====== Input

Definition cpu_reset_model_id (id : Z) (e : CPUARMState) : res CPUARMState :=
  let e := setf c0_cpuid id e in
  if id =? ARM_CPUID_ARM926 then
    Ok (setf c1_sys 0x00090078 (setf c0_cachetype 0x1dd20d2
          (sete vfp_xregs ARM_VFP_FPSID 0x41011090 (set_features [ARM_FEATURE_VFP] e))))
  else if id =? ARM_CPUID_ARM946 then
    Ok (setf c1_sys 0x00000078 (setf c0_cachetype 0x0f004006 (set_features [ARM_FEATURE_MPU] e)))
  else if id =? ARM_CPUID_ARM1026 then
    Ok (setf c1_sys 0x00090078 (setf c0_cachetype 0x1dd20d2
          (sete vfp_xregs ARM_VFP_FPSID 0x410110a0 (set_features [ARM_FEATURE_VFP; ARM_FEATURE_AUXCR] e))))
  else if (id =? ARM_CPUID_ARM1136_R2) || (id =? ARM_CPUID_ARM1136) then
    let e := set_features [ARM_FEATURE_V6; ARM_FEATURE_VFP; ARM_FEATURE_AUXCR] e in
    let e := sete vfp_xregs ARM_VFP_FPSID 0x410120b4 e in
    let e := sete vfp_xregs ARM_VFP_MVFR0 0x11111111 e in
    let e := sete vfp_xregs ARM_VFP_MVFR1 0x00000000 e in
    Ok (setf c0_cachetype 0x1dd20d2 (seta c0_c2 arm1136_cp15_c0_c2 (seta c0_c1 arm1136_cp15_c0_c1 e)))
  else if id =? ARM_CPUID_ARM11MPCORE then
    let e := set_features [ARM_FEATURE_V6; ARM_FEATURE_V6K; ARM_FEATURE_VFP; ARM_FEATURE_AUXCR] e in
    let e := sete vfp_xregs ARM_VFP_FPSID 0x410120b4 e in
    let e := sete vfp_xregs ARM_VFP_MVFR0 0x11111111 e in
    let e := sete vfp_xregs ARM_VFP_MVFR1 0x00000000 e in
    Ok (setf c0_cachetype 0x1dd20d2 (seta c0_c2 mpcore_cp15_c0_c2 (seta c0_c1 mpcore_cp15_c0_c1 e)))
  else if id =? ARM_CPUID_CORTEXA8 then
    let e := set_features [ARM_FEATURE_V6; ARM_FEATURE_V6K; ARM_FEATURE_V7; ARM_FEATURE_AUXCR; ARM_FEATURE_THUMB2;
                           ARM_FEATURE_VFP; ARM_FEATURE_VFP3; ARM_FEATURE_NEON; ARM_FEATURE_THUMB2EE] e in
    let e := sete vfp_xregs ARM_VFP_FPSID 0x410330c0 e in
    let e := sete vfp_xregs ARM_VFP_MVFR0 0x11110222 e in
    let e := sete vfp_xregs ARM_VFP_MVFR1 0x00011100 e in
    let e := setf c0_cachetype 0x82048004 (seta c0_c2 cortexa8_cp15_c0_c2 (seta c0_c1 cortexa8_cp15_c0_c1 e)) in
    let e := setf c0_clid (Z.lor (Z.lor (bit32 27) (Z.shiftl 2 24)) 3) e in
    Ok (sete c0_ccsid 2 0xf0000000 (sete c0_ccsid 1 0x2007e01a (sete c0_ccsid 0 0xe007e01a e)))
  else if id =? ARM_CPUID_CORTEXM3 then
    Ok (set_features [ARM_FEATURE_V6; ARM_FEATURE_THUMB2; ARM_FEATURE_V7; ARM_FEATURE_M; ARM_FEATURE_DIV] e)
  else if id =? ARM_CPUID_ANY then
    Ok (set_features [ARM_FEATURE_V6; ARM_FEATURE_V6K; ARM_FEATURE_V7; ARM_FEATURE_THUMB2; ARM_FEATURE_VFP;
                      ARM_FEATURE_VFP3; ARM_FEATURE_NEON; ARM_FEATURE_THUMB2EE; ARM_FEATURE_DIV] e)
  else if (id =? ARM_CPUID_TI915T) || (id =? ARM_CPUID_TI925T) then
    Ok (setf c15_i_min 0xff0 (setf c15_i_max 0 (setf c1_sys 0x00000070 (setf c0_cachetype 0x5109149
          (setf c0_cpuid ARM_CPUID_TI925T (set_features [ARM_FEATURE_OMAPCP] e))))))
  else if (id =? ARM_CPUID_PXA250) || (id =? ARM_CPUID_PXA255) || (id =? ARM_CPUID_PXA260)
          || (id =? ARM_CPUID_PXA261) || (id =? ARM_CPUID_PXA262) then
    Ok (setf c1_sys 0x00000078 (setf c0_cachetype 0xd172172 (set_features [ARM_FEATURE_XSCALE] e)))
  else if (id =? ARM_CPUID_PXA270_A0) || (id =? ARM_CPUID_PXA270_A1) || (id =? ARM_CPUID_PXA270_B0)
          || (id =? ARM_CPUID_PXA270_B1) || (id =? ARM_CPUID_PXA270_C0) || (id =? ARM_CPUID_PXA270_C5) then
    Ok (setf c1_sys 0x00000078 (setf c0_cachetype 0xd172172
          (sete iwmmxt_cregs ARM_IWMMXT_wCID (Z.lor 0x69051000 0x51)
             (set_features [ARM_FEATURE_XSCALE; ARM_FEATURE_IWMMXT] e))))
  else Abort.
(** Rounding a quotient of 54 bits: the mantissa is half of [q], or that
    plus one, at the next exponent. *)
Lemma binary_round_aux_54 (q E : Z) (l : location) :
  2 ^ 53 <= q < 2 ^ 54 -> -1075 <= E <= 969 ->
  exists m e2,
    binary_round_aux prec emax false q E l = S754_finite false m e2
    /\ ((e2 = E + 1 /\ q <= 2 * Zpos m + 1 /\ 2 * Zpos m <= q + 2 /\ Zpos m < 2 ^ 53)
        \/ (e2 = E + 2 /\ Zpos m = 2 ^ 52 /\ 2 ^ 54 - 2 <= q)).
Proof.
  intros Hq HE. unfold binary_round_aux.
  rewrite shr_fexp_54 by lia.
  assert (Hh : 2 * shr_m (shr_1 (shr_record_of_loc q l)) <= q
               <= 2 * shr_m (shr_1 (shr_record_of_loc q l)) + 1).
  { destruct l as [|[]]; cbn [shr_record_of_loc]; apply shr_1_halves; lia. }
  set (mrs := shr_1 (shr_record_of_loc q l)) in *.
  destruct (round_nearest_even_bounds (shr_m mrs) (loc_of_shr_record mrs)) as [Hb _].
  set (m1 := round_nearest_even (shr_m mrs) (loc_of_shr_record mrs)) in *.
  destruct (Z.lt_ge_cases m1 (2 ^ 53)) as [Hlt|Hge].
  - rewrite shr_fexp_53 by lia. cbn [shr_record_of_loc shr_m].
    destruct m1 as [|p|p]; try lia.
    rewrite leb_emax by lia.
    exists p, (E + 1). split; [reflexivity|]. left. repeat split; lia.
  - assert (Hm1 : m1 = 2 ^ 53) by lia. rewrite Hm1.
    rewrite shr_fexp_54 by lia. cbn [shr_record_of_loc shr_1 shr_m Z.pow Z.pow_pos Pos.iter Z.mul Pos.mul].
    rewrite leb_emax by lia.
    eexists _, (E + 1 + 1). split; [reflexivity|]. right. repeat split; lia.
Qed.

(** The integer division behind [p / 48000] for a sum [p] below [2^24]:
    [p] is scaled to 69 bits and divided by 48000, which leaves a quotient
    of 53 or 54 bits. *)
Lemma SFdiv_core_48000 (p : positive) :
  Zpos p < 2 ^ 24 ->
  let d := Zdigits2 (Zpos p) in
  let X := Zpos p * 2 ^ (69 - d) in
  SFdiv_core_binary prec emax (Zpos p) 0 48000 0
  = (X / 48000, d - 69, new_location 48000 (X mod 48000))
  /\ 2 ^ 68 <= X < 2 ^ 69 /\ 1 <= d <= 24.
Proof.
  intros Hp d X.
  destruct (Zdigits2_bounds p) as [Hd0 Hd]. fold d in Hd0, Hd.
  assert (Hd24 : d <= 24).
  { destruct (Z.le_gt_cases d 24) as [|Hgt]; [assumption|].
    assert (2 ^ 24 <= 2 ^ (d - 1)) by (apply Z.pow_le_mono_r; lia). lia. }
  assert (HX : 2 ^ 68 <= X < 2 ^ 69).
  { unfold X.
    assert (H68 : 2 ^ 68 = 2 ^ (d - 1) * 2 ^ (69 - d))
      by (rewrite <- Z.pow_add_r by lia; f_equal; lia).
    assert (H69 : 2 ^ 69 = 2 ^ d * 2 ^ (69 - d))
      by (rewrite <- Z.pow_add_r by lia; f_equal; lia).
    rewrite H68, H69.
    assert (0 < 2 ^ (69 - d)) by (apply Z.pow_pos_nonneg; lia).
    nia. }
  split; [|split; [exact HX|lia]].
  unfold SFdiv_core_binary. fold d.
  change (Zdigits2 48000) with 16.
  replace (Z.min (fexp prec emax (d + 0 - (16 + 0))) (0 - 0)) with (d - 69)
    by (unfold fexp, emin, prec, emax; lia).
  replace (0 - 0 - (d - 69)) with (69 - d) by lia.
  assert (Hs : match 69 - d with
               | Z.pos _ => Z.shiftl (Z.pos p) (69 - d)
               | 0 => Z.pos p
               | Z.neg _ => 0
               end = X).
  { unfold X. rewrite <- Z.shiftl_mul_pow2 by lia.
    destruct (69 - d) eqn:Hk; lia. }
  rewrite Hs.
  unfold Z.div, Z.modulo. destruct (Z.div_eucl X 48000) as [q r]. reflexivity.
Qed.
(** X12.  The [pre('save')] hook touches two fields only, [updatedAt],
    which becomes the time of the save, and [completedAt]: a completed task
    keeps the completion date it has or is given the time of the save, any
    other task with a completion date has it set to null.  Saving again
    changes nothing but [updatedAt]. *)
Theorem pre_save_frame (doc : obj) (now later : Z) :
  let saved := pre_save doc now in
  let completed := strict_eq (get doc "status") (VStr "completed") in
  let dated := truthy (get doc "completedAt") in
  (forall k, k <> "updatedAt" -> k <> "completedAt" -> saved !! k = doc !! k)
  /\ saved !! "updatedAt" = Some (VDate (Some now))
  /\ saved !! "completedAt"
     = (if completed
        then if dated then doc !! "completedAt" else Some (VDate (Some now))
        else if dated then Some VNull else doc !! "completedAt")
  /\ pre_save saved later = <["updatedAt" := VDate (Some later)]> saved.
Proof.
  intros saved completed dated.
  assert (Hsaved : saved
            = let d1 := <["updatedAt" := VDate (Some now)]> doc in
              if completed && negb dated then <["completedAt" := VDate (Some now)]> d1
              else if negb completed && dated then <["completedAt" := VNull]> d1
              else d1) by apply pre_save_cases.
  assert (Hframe : forall k, k <> "updatedAt" -> k <> "completedAt" ->
                     saved !! k = doc !! k).
  { intros k H1 H2. rewrite Hsaved. cbv zeta.
    destruct completed, dated; cbn [negb andb];
      rewrite ?lookup_insert_ne by congruence; reflexivity. }
  assert (Hdate : saved !! "completedAt"
                  = (if completed
                     then if dated then doc !! "completedAt"
                          else Some (VDate (Some now))
                     else if dated then Some VNull else doc !! "completedAt")).
  { rewrite Hsaved. cbv zeta.
    destruct completed, dated; cbn [negb andb];
      rewrite ?lookup_insert_eq; try reflexivity;
      by rewrite lookup_insert_ne. }
  split; [exact Hframe|]. split; [|split; [exact Hdate|]].
  - rewrite Hsaved. cbv zeta.
    destruct completed, dated; cbn [negb andb];
      rewrite ?(lookup_insert_ne _ "completedAt") by discriminate;
      apply lookup_insert_eq.
  - rewrite pre_save_cases. cbv zeta.
    assert (Hstatus : get saved "status" = get doc "status")
      by (unfold get; by rewrite Hframe).
    rewrite Hstatus. fold completed.
    assert (Hd : truthy (get saved "completedAt")
                 = (if completed then true else false)).
    { unfold get. rewrite Hdate. subst dated. unfold get.
      destruct completed; destruct (doc !! "completedAt") as [v|] eqn:Hv;
        unfold default, id; try destruct (truthy v) eqn:Htv; cbn [truthy];
        try reflexivity; assumption. }
    rewrite Hd. by destruct completed.
Qed.
End SaveHook.

(** ** The in-memory accounts of routes/auth.js *)

Section MapValues.
Context {K V B : Type} `{EqDecision K} (f : K * V -> B).
Implicit Types (m : list (K * V)) (k : K) (v : V).

Lemma elem_of_Map_set m k v (x : K * V) :
  x ∈ Map_set k v m -> x = (k, v) \/ x ∈ m.
Proof.
  induction m as [|[k' v'] r IH]; simpl.
  - intros Hx. apply list_elem_of_singleton in Hx. by left.
  - destruct (decide (k' = k)); rewrite !elem_of_cons; intuition.
Qed.

Lemma NoDup_keys_set m k v : NoDup m.*1 -> NoDup (Map_set k v m).*1.
Proof.
  intros Hnd. destruct (Map_get k m) as [v0|] eqn:Hget.
  - rewrite Map_set_keys; [exact Hnd|by rewrite Hget].
  - rewrite Map_set_fresh by exact Hget. rewrite fmap_app.
    apply NoDup_app. repeat split; [exact Hnd| |apply NoDup_singleton].
    intros x Hx Hx'. apply list_elem_of_singleton in Hx'. cbn [fst] in Hx'.
    subst x. by apply (Map_get_None m k).
Qed.

(** Replacing or adding an entry whose image is new keeps the images
    distinct. *)
Lemma NoDup_fmap_set m k v :
  f (k, v) ∉ f <$> m -> NoDup (f <$> m) -> NoDup (f <$> Map_set k v m).
Proof.
  induction m as [|[k' v'] r IH]; simpl; intros Hnew Hnd.
  - apply NoDup_singleton.
  - rewrite not_elem_of_cons in Hnew. destruct Hnew as [Hne Hnew].
    apply NoDup_cons in Hnd as [Hhd Hnd].
    destruct (decide (k' = k)) as [->|Hk]; rewrite fmap_cons.
    + apply NoDup_cons. split; assumption.
    + apply NoDup_cons. split; [|auto].
      intros Hin. apply list_elem_of_fmap in Hin as (x & Hx & Hin).
      apply elem_of_Map_set in Hin as [->|Hin]; [congruence|].
      apply Hhd. rewrite Hx. by apply list_elem_of_fmap_2.
Qed.

(** Replacing the value of a present key by one with the same image. *)
Lemma fmap_Map_set_same m k v v0 :
  Map_get k m = Some v0 -> f (k, v) = f (k, v0) ->
  f <$> Map_set k v m = f <$> m.
Proof.
  intros Hget Hf. induction m as [|[k' v'] r IH]; simpl in *; [discriminate|].
  destruct (decide (k' = k)) as [->|Hk].
  - injection Hget as ->. rewrite !fmap_cons. by rewrite Hf.
  - rewrite !fmap_cons. by rewrite IH.
Qed.
End MapValues.

Lemma lower_char_idempotent c : lower_char (lower_char c) = lower_char c.
Proof. destruct c as [[] [] [] [] [] [] [] []]; reflexivity. Qed.

Lemma toLowerCase_idempotent s : toLowerCase (toLowerCase s) = toLowerCase s.
Proof.
  induction s as [|c s IH]; [reflexivity|].
  cbn [toLowerCase]. by rewrite lower_char_idempotent, IH.
Qed.

Section Accounts.
Context {P : Platform}.
Import AuthRoutes.

(** A request to one of the routes of the file. *)
Inductive auth_request : Type :=
| Register (details : list string) (body : obj)
           (mongo_find : completion (option document))
           (mongo_create : completion obj) (salt now : Z)
| Login (details : list string) (body : obj)
        (mongo_find : completion (option document)) (now : Z)
| Me (auth : response + obj) (mongo_find : completion (option document))
| Logout (auth : response + obj)
| Verify (auth : response + obj).

Definition auth_serve (r : auth_request) (st : store) : store :=
  match r with
  | Register details body mongo_find mongo_create salt now =>
      (POST_register details body mongo_find mongo_create salt now st).2
  | Login details body mongo_find now =>
      (POST_login details body mongo_find now st).2
  | Me auth mongo_find => (GET_me auth mongo_find st).2
  | Logout auth => (POST_logout auth st).2
  | Verify auth => (GET_verify auth st).2
  end.

Inductive auth_reachable : store -> Prop :=
| auth_reach_initial : auth_reachable initial
| auth_reach_step r st : auth_reachable st -> auth_reachable (auth_serve r st).

(** An account as [createUser] files it and [login] keeps it. *)
Definition account_ok (counter : Z) (entry : string * obj) : Prop :=
  toLowerCase entry.1 = entry.1
  /\ entry.2 !! "email" = Some (VStr entry.1)
  /\ (exists n, entry.2 !! "_id" = Some (VNum n) /\ 1 <= n < counter)
  /\ entry.2 !! "role" = Some (VStr "user")
  /\ entry.2 !! "isActive" = Some (VBool true)
  /\ (exists hash, entry.2 !! "password" = Some (VStr hash)).

Definition account_id (entry : string * obj) : option val := entry.2 !! "_id".

Definition accounts_ok (st : store) : Prop :=
  Forall (account_ok (userCounter st)) (inMemoryUsers st)
  /\ NoDup (inMemoryUsers st).*1
  /\ NoDup (account_id <$> inMemoryUsers st)
  /\ 1 <= userCounter st.

Lemma account_ok_mono c c' entry :
  c <= c' -> account_ok c entry -> account_ok c' entry.
Proof.
  intros Hc (H1 & H2 & (n & Hn & Hlt) & H4 & H5 & H6).
  repeat split; try assumption. exists n. split; [assumption|lia].
Qed.

(** The stores a registration can leave. *)
Lemma register_store body mongo_find mongo_create salt now st :
  let st' := (register body mongo_find mongo_create salt now st).2 in
  st' = st
  \/ st' = {| inMemoryUsers := inMemoryUsers st; userCounter := userCounter st + 1 |}
  \/ exists email pw,
       st' = {| inMemoryUsers :=
                  Map_set (toLowerCase email)
                    (new_user (get body "name") email (bcrypt_hash salt pw)
                              (userCounter st) now)
                    (inMemoryUsers st);
                userCounter := userCounter st + 1 |}.
Proof.
  unfold register.
  destruct (findUserByEmail mongo_find (get body "email") st) as [[u|]|e];
    [by left| |by left].
  unfold createUser. destruct mongo_create as [profile|e].
  { destruct (generateToken _ now); by left. }
  change (get {[ "name" := get body "name"; "email" := get body "email";
                 "password" := get body "password" ]} "password")
    with (get body "password").
  change (get {[ "name" := get body "name"; "email" := get body "email";
                 "password" := get body "password" ]} "email")
    with (get body "email").
  change (get {[ "name" := get body "name"; "email" := get body "email";
                 "password" := get body "password" ]} "name")
    with (get body "name").
  destruct (get body "password") as [| | | | | |pw| | |]; try (by left).
  destruct (get body "email") as [| | | | | |email| | |];
    try (right; by left).
  right. right. exists email, pw.
  destruct (generateToken _ now); reflexivity.
Qed.

(** The stores a login can leave. *)
Lemma login_store body mongo_find now st :
  let st' := (login body mongo_find now st).2 in
  st' = st
  \/ exists email account,
       Map_get (toLowerCase email) (inMemoryUsers st) = Some account
       /\ st' = {| inMemoryUsers :=
                     Map_set (toLowerCase email)
                       (<["lastLogin" := VDate (Some now)]> account)
                       (inMemoryUsers st);
                   userCounter := userCounter st |}.
Proof.
  unfold login, findUserByEmail.
  destruct mongo_find as [[d|]|e].
  - cbn [fmap option_fmap option_map fields]. left.
    destruct (negb _); [reflexivity|].
    destruct (verifyPassword _ _ _) as [[|]|]; try reflexivity.
    destruct (save d); [|reflexivity]. by destruct (generateToken _ now).
  - by left.
  - destruct (get body "email") as [| | | | | |email| | |]; try (by left).
    destruct (Map_get (toLowerCase email) (inMemoryUsers st)) as [account|] eqn:Hget;
      [|by left].
    cbn [fmap option_fmap option_map fields].
    destruct (negb _); [by left|].
    destruct (verifyPassword _ _ _) as [[|]|]; try (by left).
    rewrite (Map_has_get _ _ _ Hget).
    right. exists email, account. split; [exact Hget|].
    by destruct (generateToken _ now).
Qed.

============

Only those lines of the entries above that run from the line containing "apply NoDup_app. repeat" to the line containing "Map_get k m = Some", both included, should be transcribed exactly.

    apply NoDup_app. repeat split; [exact Hnd| |apply NoDup_singleton].
    intros x Hx Hx'. apply list_elem_of_singleton in Hx'. cbn [fst] in Hx'.
    subst x. by apply (Map_get_None m k).
Qed.

(** Replacing or adding an entry whose image is new keeps the images
    distinct. *)
Lemma NoDup_fmap_set m k v :
  f (k, v) ∉ f <$> m -> NoDup (f <$> m) -> NoDup (f <$> Map_set k v m).
Proof.
  induction m as [|[k' v'] r IH]; simpl; intros Hnew Hnd.
  - apply NoDup_singleton.
  - rewrite not_elem_of_cons in Hnew. destruct Hnew as [Hne Hnew].
    apply NoDup_cons in Hnd as [Hhd Hnd].
    destruct (decide (k' = k)) as [->|Hk]; rewrite fmap_cons.
    + apply NoDup_cons. split; assumption.
    + apply NoDup_cons. split; [|auto].
      intros Hin. apply list_elem_of_fmap in Hin as (x & Hx & Hin).
      apply elem_of_Map_set in Hin as [->|Hin]; [congruence|].
      apply Hhd. rewrite Hx. by apply list_elem_of_fmap_2.
Qed.

(** Replacing the value of a present key by one with the same image. *)
Lemma fmap_Map_set_same m k v v0 :
  Map_get k m = Some v0 -> f (k, v) = f (k, v0) ->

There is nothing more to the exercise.